Center for Cell Decision Processes, Department of Systems Biology, Harvard Medical School, Boston, MA 02115, USA.
Mol Syst Biol. 2013;9:644. doi: 10.1038/msb.2012.69.
Using models to simulate and analyze biological networks requires principled approaches to parameter estimation and model discrimination. We use Bayesian and Monte Carlo methods to recover the full probability distributions of free parameters (initial protein concentrations and rate constants) for mass-action models of receptor-mediated cell death. The width of the individual parameter distributions is largely determined by non-identifiability but covariation among parameters, even those that are poorly determined, encodes essential information. Knowledge of joint parameter distributions makes it possible to compute the uncertainty of model-based predictions whereas ignoring it (e.g., by treating parameters as a simple list of values and variances) yields nonsensical predictions. Computing the Bayes factor from joint distributions yields the odds ratio (∼20-fold) for competing 'direct' and 'indirect' apoptosis models having different numbers of parameters. Our results illustrate how Bayesian approaches to model calibration and discrimination combined with single-cell data represent a generally useful and rigorous approach to discriminate between competing hypotheses in the face of parametric and topological uncertainty.

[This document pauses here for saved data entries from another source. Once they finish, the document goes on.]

(* ===== verification/GoStrings.v ===== *)
(** * The parts of Go's [strings] and [strconv] the program uses

    Byte strings are [string]; [strings.Split] with a one-byte separator,
    [strings.LastIndexByte]-style cutting, [%d], [%x] and [strconv.Atoi], with
    the lemmas the path, address and template files share. *)

From S2P Require Import Prelude.
From Stdlib Require Export Ascii.

Local Open Scope Z_scope.

Create HintDb gostr.
Create Rewrite HintDb gostr.

(** ** Concatenation *)

Lemma str_app_nil_l (s : string) : "" +:+ s = s.
Proof. reflexivity. Qed.
Lemma str_app_cons a (s t : string) : String a s +:+ t = String a (s +:+ t).
Proof. reflexivity. Qed.
Lemma str_app_nil_r (s : string) : s +:+ "" = s.
Proof. induction s; [done|]. rewrite str_app_cons. by f_equal. Qed.
Lemma str_app_assoc (s t u : string) : (s +:+ t) +:+ u = s +:+ (t +:+ u).
Proof. induction s; [done|]. rewrite !str_app_cons. by f_equal. Qed.
Lemma str_app_inv_head (s t u : string) : s +:+ t = s +:+ u → t = u.
Proof. apply (inj (String.app s)). Qed.
Lemma str_length_app (s t : string) :
  String.length (s +:+ t) = (String.length s + String.length t)%nat.
Proof. induction s; [done|]. rewrite str_app_cons. simpl. by rewrite IHs. Qed.
Lemma str_app_inv_tail (s t u : string) : s +:+ u = t +:+ u → s = t.
Proof.
  revert t. induction s as [|a s IH]; intros [|b t] H; [done|..].
  - apply (f_equal String.length) in H. rewrite !str_length_app in H. simpl in H. lia.
  - apply (f_equal String.length) in H. rewrite !str_length_app in H. simpl in H. lia.
  - rewrite !str_app_cons in H. simplify_eq. f_equal. by apply IH.
Qed.

#[export] Hint Rewrite str_app_nil_l str_app_nil_r str_app_cons str_app_assoc : gostr.

(** Concatenation of a list of strings. *)
Definition str_concat (l : list string) : string := foldr String.app "" l.

Lemma str_concat_app l k : str_concat (l ++ k) = str_concat l +:+ str_concat k.
Proof. induction l as [|s l IH]; [done|]. simpl. by rewrite IH, str_app_assoc. Qed.

(** ** Bytes in a string *)

Fixpoint str_has (c : ascii) (s : string) : bool :=
  match s with
  | "" => false
  | String a s => bool_decide (a = c) || str_has c s
  end.

Lemma str_has_app c s t : str_has c (s +:+ t) = str_has c s || str_has c t.
Proof. induction s; [done|]. rewrite str_app_cons. simpl. by rewrite IHs, orb_assoc. Qed.

Fixpoint str_forall (P : ascii → bool) (s : string) : bool :=
  match s with
  | "" => true
  | String a s => P a && str_forall P s
  end.

Lemma str_forall_app P s t : str_forall P (s +:+ t) = str_forall P s && str_forall P t.
Proof. induction s; [done|]. rewrite str_app_cons. simpl. by rewrite IHs, andb_assoc. Qed.

(** A string all of whose bytes satisfy [P] lacks every byte that does not. *)
Lemma str_forall_has P c s : str_forall P s = true → P c = false → str_has c s = false.
Proof.
  induction s as [|a s IH]; simpl; [done|]. intros [Ha Hs]%andb_true_iff Hc.
  rewrite IH by done. rewrite orb_false_r. apply bool_decide_eq_false. congruence.
Qed.

(** ** [strings.Split], [strings.Cut] and [strings.LastIndex] for one byte *)

Fixpoint split_on (c : ascii) (s : string) : list string :=
  match s with
  | "" => [""]
  | String a s =>
      if decide (a = c) then "" :: split_on c s
      else match split_on c s with
           | w :: ws => String a w :: ws
           | [] => [String a ""]
           end
  end.

Fixpoint join_with (c : ascii) (l : list string) : string :=
  match l with
  | [] => ""
  | [w] => w
  | w :: ws => w +:+ String c (join_with c ws)
  end.

(** [s[:i], s[i+1:]] with [i] the first index of [c]. *)
Fixpoint cut_first (c : ascii) (s : string) : option (string * string) :=
  match s with
  | "" => None
  | String a s =>
      if decide (a = c) then Some ("", s)
      else match cut_first c s with
           | Some (l, r) => Some (String a l, r)
           | None => None
           end
  end.

(** [s[:i], s[i+1:]] with [i] the last index of [c]. *)
Fixpoint cut_last (c : ascii) (s : string) : option (string * string) :=
  match s with
  | "" => None
  | String a s =>
      match cut_last c s with
      | Some (l, r) => Some (String a l, r)
      | None => if decide (a = c) then Some ("", s) else None
      end
  end.

Lemma split_on_ne c s : split_on c s ≠ [].
Proof. destruct s; simpl; [done|]. case_decide; [done|]. by case_match. Qed.

Lemma join_split c s : join_with c (split_on c s) = s.
Proof.
  induction s as [|a s IH]; [done|]. simpl. case_decide; subst.
  - pose proof (split_on_ne c s). destruct (split_on c s); [done|].
    change (String c (join_with c (s0 :: l)) = String c s). by f_equal.
  - pose proof (split_on_ne c s). destruct (split_on c s) as [|w [|v ws]]; [done|..];
      simpl in *; rewrite ?str_app_cons; by f_equal.
Qed.

Lemma split_on_free c s : str_has c s = false → split_on c s = [s].
Proof.
  induction s as [|a s IH]; [done|]. simpl. intros [Ha Hs]%orb_false_iff.
  apply bool_decide_eq_false in Ha. rewrite decide_False by done. by rewrite IH.
Qed.

Lemma split_on_app c s t : str_has c s = false →
  split_on c (s +:+ String c t) = s :: split_on c t.
Proof.
  induction s as [|a s IH]; simpl; intros H.
  - by rewrite decide_True.
  - apply orb_false_iff in H as [Ha Hs]. apply bool_decide_eq_false in Ha.
    rewrite decide_False by done. by rewrite IH.
Qed.

Lemma split_join c l : l ≠ [] → Forall (λ w, str_has c w = false) l →
  split_on c (join_with c l) = l.
Proof.
  intros Hne Hl. induction Hl as [|w l Hw Hl IH]; [done|]. destruct l as [|v l].
  - simpl. by apply split_on_free.
  - change (split_on c (w +:+ String c (join_with c (v :: l))) = w :: v :: l).
    rewrite split_on_app by done. by rewrite IH.
Qed.

Lemma split_on_Forall c s : Forall (λ w, str_has c w = false) (split_on c s).
Proof.
  induction s as [|a s IH]; [by repeat constructor|]. simpl. case_decide.
  - by constructor.
  - destruct IH as [|w ws Hw Hws]; repeat constructor; simpl;
      rewrite ?bool_decide_eq_false_2; done.
Qed.

Lemma cut_last_free c s : str_has c s = false → cut_last c s = None.
Proof.
  induction s as [|a s IH]; [done|]. simpl. intros [Ha Hs]%orb_false_iff.
  apply bool_decide_eq_false in Ha. by rewrite IH, decide_False.
Qed.

Lemma cut_last_app c s t : str_has c t = false → cut_last c (s +:+ String c t) = Some (s, t).
Proof.
  intros Ht. induction s as [|a s IH].
  - rewrite str_app_nil_l. simpl. rewrite cut_last_free by done. by rewrite decide_True.
  - rewrite str_app_cons. simpl. by rewrite IH.
Qed.

Lemma cut_last_Some c s l r :
  cut_last c s = Some (l, r) → s = l +:+ String c r ∧ str_has c r = false.
Proof.
  revert l. induction s as [|a s IH]; intros l; simpl; [done|].
  destruct (cut_last c s) as [[l' r']|] eqn:E.
  - intros [= <- <-]. destruct (IH l') as [-> ?]; [done|]. by rewrite str_app_cons.
  - case_decide; [|done]. intros [= <- <-]. subst. split; [done|]. clear IH.
    induction s as [|b s IH]; [done|]. simpl in *. destruct (cut_last c s) as [[]|]; [done|].
    case_decide; [done|]. rewrite bool_decide_eq_false_2 by done. simpl. by apply IH.
Qed.

Lemma cut_last_None c s : cut_last c s = None → str_has c s = false.
Proof.
  induction s as [|a s IH]; [done|]. simpl.
  destruct (cut_last c s) as [[]|]; [done|]. case_decide; [done|].
  intros _. rewrite bool_decide_eq_false_2 by done. by apply IH.
Qed.

Lemma cut_first_app c s t : str_has c s = false → cut_first c (s +:+ String c t) = Some (s, t).
Proof.
  induction s as [|a s IH]; simpl; intros H.
  - by rewrite decide_True.
  - apply orb_false_iff in H as [Ha Hs]. apply bool_decide_eq_false in Ha.
    rewrite decide_False by done. by rewrite IH.
Qed.

Lemma cut_first_free c s : str_has c s = false → cut_first c s = None.
Proof.
  induction s as [|a s IH]; simpl; [done|]. intros [Ha Hs]%orb_false_iff.
  apply bool_decide_eq_false in Ha. rewrite decide_False by done. by rewrite IH.
Qed.

(** ** Digits and numbers *)

Definition is_digit (a : ascii) : bool :=
  (48 <=? Z.of_N (N_of_ascii a)) && (Z.of_N (N_of_ascii a) <=? 57).
Definition digit_val (a : ascii) : Z := Z.of_N (N_of_ascii a) - 48.

(** The value of a hexadecimal digit, either case. *)
Definition hex_val (a : ascii) : option Z :=
  let n := Z.of_N (N_of_ascii a) in
  if (48 <=? n) && (n <=? 57) then Some (n - 48)
  else if (97 <=? n) && (n <=? 102) then Some (n - 97 + 10)
  else if (65 <=? n) && (n <=? 70) then Some (n - 65 + 10)
  else None.

(** One lower-case hexadecimal digit. *)
Definition hex_digit (n : Z) : ascii :=
  ascii_of_N (Z.to_N (if n <? 10 then 48 + n else 87 + n)).

(** [%d] *)
Definition itoa (z : Z) : string := pretty z.

(** Two hexadecimal digits per byte, as [%x] prints a byte array. *)
Definition hex_byte (b : Z) : string :=
  String (hex_digit (b / 16)) (String (hex_digit (b mod 16)) "").

(** A number without leading zeros, as [strconv.AppendUint(_, n, 16)] for
    [n < 2^16]. *)
Definition hex16 (n : Z) : string :=
  if n <? 16 then String (hex_digit n) ""
  else if n <? 256 then hex_byte n
  else if n <? 4096 then String (hex_digit (n / 256)) (hex_byte (n mod 256))
  else hex_byte (n / 256) +:+ hex_byte (n mod 256).

Fixpoint digits_val (acc : Z) (s : string) : option Z :=
  match s with
  | "" => Some acc
  | String a s => if is_digit a then digits_val (acc * 10 + digit_val a) s else None
  end.

(** [strconv.Atoi]: an optional sign, then decimal digits, in the range of a
    64-bit integer. *)
Definition Atoi (s : string) : result Z :=
  let '(neg, ds) :=
    match s with
    | String "-" t => (true, t)
    | String "+" t => (false, t)
    | _ => (false, s)
    end in
  match ds with
  | "" => Err (Errorf "invalid syntax")
  | _ =>
      match digits_val 0 ds with
      | None => Err (Errorf "invalid syntax")
      | Some n =>
          let v := if neg : bool then - n else n in
          if (- 2 ^ 63 <=? v) && (v <=? 2 ^ 63 - 1) then Ok v
          else Err (Errorf "value out of range")
      end
  end.

(** ** Literals *)

Definition nl : string := String "010" "".

(** A literal in which a backquote stands for a double quote. *)
Fixpoint dq (s : string) : string :=
  match s with
  | "" => ""
  | String a s => String (if decide (a = "`"%char) then "034"%char else a) (dq s)
  end.
(* ===== verification/Reconciler.v ===== *)
(** * The reconciler's configuration

    [LoadBalancerConfigReconciler] ([loadbalancerconfig_controller.go]) without
    the embedded client and scheme, [KeepalivedConfig] ([keepalived.go]) and the
    small structs of [vip.go]. *)

From S2P Require Import Prelude Netip.

Record KeepalivedConfig : Type := { IsPrimary : bool }.

Record LoadBalancerConfigReconciler : Type := {
  ConfigRoot : string;
  PublicInterface : string;
  ClusterNetwork : Prefix;
  WatchNamespace : string;
  Hostname : string;
  Keepalived : KeepalivedConfig;
}.

Record Backend : Type := { be_Name : string; be_Address : string }.
#[export] Instance Backend_eq_dec : EqDecision Backend.
Proof. solve_decision. Defined.

Record LocalBackendConfiguration : Type := { lb_API : list Backend; lb_Ingress : list Backend }.

Record FrontendData : Type := {
  fd_API : list Addr;
  fd_Ignition : list Addr;
  fd_Ingress : list Addr;
}.

Record InternalIPs : Type := {
  ii_ClusterNetwork : Prefix;
  DefaultGateway : Addr;
  Primary : Addr;
  Secondary : Addr;
}.
(* ===== verification/WriteConfig.v ===== *)
(** * Writing configuration files ([internal/controller/write_config.go],
    [CompareAndWrite] of [loadbalancerconfig_controller.go])

    A configuration file is written together with a digest file; the digest of
    the rendered data is kept in the custom resource's status.  [CompareAndWrite]
    writes when either digest says so. *)

From S2P Require Import Prelude GoStrings Path Types Netip Reconciler Host.

Local Open Scope Z_scope.

(** ** File names *)

Definition ConntrackdConfigFile : string := "/etc/conntrackd/conntrackd.conf".
Definition FloatyConfigFile : string := "/etc/floaty/global.yaml".
Definition HAProxyAPIConfigFile : string := "/etc/haproxy/conf.d/api.cfg".
Definition HAProxyIngressConfigFile : string := "/etc/haproxy/conf.d/ingress.cfg".
Definition KeepalivedConfigFile : string := "/etc/keepalived/conf.d/lb.conf".
Definition PublicNMConnectionFile : string :=
  "/etc/NetworkManager/system-connections/public.nmconnection".
Definition ClusterNetworkNMConnectionFile : string :=
  "/etc/NetworkManager/system-connections/cluster-net.nmconnection".
Definition KeepalivedDummyNMConnectionFile : string :=
  "/etc/NetworkManager/system-connections/keepalived.nmconnection".
Definition SysctlConfFile : string := "/etc/sysctl.d/50-lb.conf".
Definition FirewalldDirectFile : string := "/etc/firewalld/direct.xml".
Definition FirewalldExternalZone : string := "/etc/firewalld/zones/external.xml".

Definition fileHeader : string := "# Managed by bootc-loadbalancer-controller" +:+ nl.
Definition xmlFileHeader : string :=
  dq "<?xml version=`1.0` encoding=`utf-8`?>" +:+ nl +:+ nl
  +:+ "<!-- Managed by bootc-loadbalancer-controller -->" +:+ nl.
Definition digestExt : string := ".sha256".

(** ** Rendering the final contents *)

Definition stampYAML (namespace name uid : string) (generation : Z) : string :=
  "# Generated from LoadBalancerConfig " +:+ namespace +:+ "/" +:+ name
  +:+ " (UID " +:+ uid +:+ ", generation " +:+ itoa generation +:+ ")" +:+ nl +:+ nl.

Definition stampXML (namespace name uid : string) (generation : Z) : string :=
  "<!-- Generated from LoadBalancerConfig " +:+ namespace +:+ "/" +:+ name
  +:+ " (UID " +:+ uid +:+ ", generation " +:+ itoa generation +:+ ")-->" +:+ nl +:+ nl.

(** Writes to a [strings.Builder] do not fail, so neither does this function. *)
Definition RenderFinalConfig (cfgfilepath : string) (lbconfigMeta : ObjectMeta) (configdata : string)
    : result string :=
  let '(header, stamp) :=
    if decide (Ext cfgfilepath = ".xml") then (xmlFileHeader, stampXML)
    else (fileHeader, stampYAML) in
  Ok (header
      +:+ stamp (om_Namespace lbconfigMeta) (om_Name lbconfigMeta) (om_UID lbconfigMeta)
            (om_Generation lbconfigMeta)
      +:+ configdata).

Definition configfilePath (r : LoadBalancerConfigReconciler) (configfile : string) : string :=
  Join [ConfigRoot r; configfile].
Definition digestfilePath (r : LoadBalancerConfigReconciler) (configfile : string) : string :=
  configfilePath r configfile +:+ digestExt.

(** [if err := m; err != nil { return fmt.Errorf("msg: %w", err) }], then [k]. *)
Definition try (msg : string) (m k : M (option error)) : M (option error) :=
  e ← m;
  match e with
  | Some err => mret (Some (Wrapf msg err))
  | None => k
  end.

Section write.
Context {HO : Host} {DI : Digest}.

Definition WriteConfig (r : LoadBalancerConfigReconciler) (lbconfigMeta : ObjectMeta)
    (configfile configdata digestdata : string) (mode : Z) : M (option error) :=
  let mode := if mode =? 0 then 420 (* 0644 *) else mode in
  let cfgfilepath := configfilePath r configfile in
  let digestfilepath := digestfilePath r configfile in
  match RenderFinalConfig cfgfilepath lbconfigMeta configdata with
  | Err e => mret (Some (Wrapf "failed to render final file contents" e))
  | Ok cfgfilecontents =>
      try "failed to create director for config file" (MkdirAll (Dir cfgfilepath)) (
      try "failed to create or open config file" (OpenFile cfgfilepath mode) (
      try "failed to write config file" (WriteString cfgfilepath cfgfilecontents) (
      try "failed to close config file" (Close cfgfilepath) (
      try "failed to create or open config digest file" (OpenFile digestfilepath 420) (
      try "failed to write config file digest"
        (WriteString digestfilepath (sha256_hex cfgfilecontents)) (
      try "failed to close config digest file" (Close digestfilepath) (
      mret None)))))))
  end.

Definition IsFileModified (r : LoadBalancerConfigReconciler) (configfile : string) : M bool :=
  config ← ReadFile (configfilePath r configfile);
  match config with
  | Err _ => mret true
  | Ok config =>
      storeddigest ← ReadFile (digestfilePath r configfile);
      match storeddigest with
      | Err _ => mret true
      | Ok storeddigest => mret (negb (bool_decide (sha256_hex config = storeddigest)))
      end
  end.

Definition CompareAndWrite (r : LoadBalancerConfigReconciler) (configfile configdata : string)
    (mode : Z) : M (bool * option error) :=
  lbconfig ← get_lbc;
  match node_status (Hostname r) lbconfig with
  | None => panic "nil pointer dereference: nodeStatus.ConfigHashes"
  | Some nodeStatus =>
      let hashes := default ∅ (ConfigHashes nodeStatus) in
      let nodeStatus := set_ConfigHashes hashes nodeStatus in
      put_lbc (put_node_status (Hostname r) nodeStatus lbconfig);;
      let dataDigest := sha256_hex configdata in
      isDiskModified ← IsFileModified r configfile;
      if negb isDiskModified && bool_decide (default "" (hashes !! configfile) = dataDigest)
      then mret (false, None)
      else
        put_lbc (put_node_status (Hostname r)
          (set_ConfigHashes (<[configfile := dataDigest]> hashes) nodeStatus) lbconfig);;
        err ← WriteConfig r (lbc_Meta lbconfig) configfile configdata dataDigest mode;
        mret (true, err)
  end.

End write.
(** What a file with this data should hold: a header and a stamp, in the syntax of
    the file, and the data unchanged. *)
Definition final_content (r : LoadBalancerConfigReconciler) (f : string) (meta : ObjectMeta)
    (data : string) : string :=
  if decide (Ext (configfilePath r f) = ".xml") then
    xmlFileHeader
    +:+ stampXML (om_Namespace meta) (om_Name meta) (om_UID meta) (om_Generation meta) +:+ data
  else
    fileHeader
    +:+ stampYAML (om_Namespace meta) (om_Name meta) (om_UID meta) (om_Generation meta) +:+ data.

Lemma RenderFinalConfig_ok r f meta data :
  RenderFinalConfig (configfilePath r f) meta data = Ok (final_content r f meta data).
Proof. unfold final_content, RenderFinalConfig. by case_decide. Qed.

(** ** WriteConfig *)

(** The mode [WriteConfig] asks for. *)
Definition asked_mode (mode : Z) : Z := if mode =? 0 then 420 else mode.

(** The file table after both files were written. *)
Definition written (r : LoadBalancerConfigReconciler) (f content : string) (mode : Z)
    (fs : gmap string File) : gmap string File :=
  <[digestfilePath r f := {| f_content := sha256_hex content;
      f_mode := empty_or_kept_mode (fs !! digestfilePath r f) (Z.ldiff 420 umask) |}]>
  (<[configfilePath r f := {| f_content := content;
      f_mode := empty_or_kept_mode (fs !! configfilePath r f)
                  (Z.ldiff (asked_mode mode) umask) |}]> fs).
(* ===== verification/Service.v ===== *)
(** * Node services ([internal/controller/service.go])

    The services the controller reloads or restarts, and the command that does
    it. *)

From S2P Require Import Prelude GoStrings Types Netip Path Host.

Definition NodeService : Type := string.

Definition HAProxy : NodeService := "haproxy".
Definition KeepalivedService : NodeService := "keepalived".
Definition Conntrackd : NodeService := "conntrackd".
Definition NetworkManager : NodeService := "networkmanager".
Definition Sysctl : NodeService := "sysctl".
Definition Firewalld : NodeService := "firewalld".

Definition ReloadCommand (s : NodeService) : result string :=
  if decide (s = HAProxy) then Ok "systemctl reload haproxy"
  else if decide (s = KeepalivedService) then Ok "systemctl reload keepalived"
  else if decide (s = Conntrackd) then Ok "systemctl restart conntrackd"
  else if decide (s = NetworkManager) then Ok "nmcli connection reload"
  else if decide (s = Sysctl) then Ok "sysctl --system"
  else if decide (s = Firewalld) then Ok "firewall-cmd --reload"
  else Err (Errorf "missing reload/restart command").

Definition Reload {HO : Host} (s : NodeService) : M (option error) :=
  match ReloadCommand s with
  | Err err => mret (Some err)
  | Ok commandString =>
      err ← Run (split_on " " commandString);
      match err with
      | Some err => mret (Some (Wrapf "restart/reload failed" err))
      | None => mret None
      end
  end.

(** The services the program knows. *)
Definition services : list NodeService :=
  [HAProxy; KeepalivedService; Conntrackd; NetworkManager; Sysctl; Firewalld].

(** Each has a command, whose words are the program and its arguments. *)
Lemma ReloadCommand_known s : s ∈ services → ∃ cmd, ReloadCommand s = Ok cmd.
Proof.
  assert (Forall (λ s, is_ok (ReloadCommand s) = true) services) as H
    by (apply (bool_decide_unpack _); vm_compute; done).
  rewrite Forall_forall in H. intros Hs. specialize (H s Hs).
  destruct (ReloadCommand s); [eauto|done].
Qed.

(** The command line of a service that has one. *)
Definition reload_argv (s : NodeService) : list string :=
  match ReloadCommand s with Ok cmd => split_on " " cmd | Err _ => [] end.

Lemma Reload_run {HO : Host} s w : s ∈ services →
  Reload s w = (Done (Wrapf "restart/reload failed" <$> exec_Run (w_tick w) (reload_argv s)),
    add_event (EvExec (reload_argv s)) (set_tick (S (w_tick w)) w)).
Proof.
  intros Hs. destruct (ReloadCommand_known s Hs) as [cmd E]. unfold Reload, reload_argv.
  rewrite E. unfold Run, mbind, ST_bind, tick, modify, mret, ST_ret. by destruct (exec_Run _ _).
Qed.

使用模型模拟和分析生物网络需要有原则的方法来进行参数估计和模型区分。我们使用贝叶斯和蒙特卡罗方法来恢复受体介导的细胞死亡的质量作用模型中自由参数(初始蛋白质浓度和速率常数)的完整概率分布。个体参数分布的宽度在很大程度上取决于不可识别性,但参数之间的协变,即使是那些难以确定的参数,也编码了重要信息。了解联合参数分布使得有可能计算基于模型的预测的不确定性,而忽略它(例如,通过将参数视为简单的数值列表和方差)会产生无意义的预测。从联合分布中计算贝叶斯因子可以得到具有不同参数数量的竞争“直接”和“间接”细胞凋亡模型的优势比(约 20 倍)。我们的结果说明了如何将模型校准和区分的贝叶斯方法与单细胞数据相结合,代表了一种在面对参数和拓扑不确定性时区分竞争假设的普遍有用和严格的方法。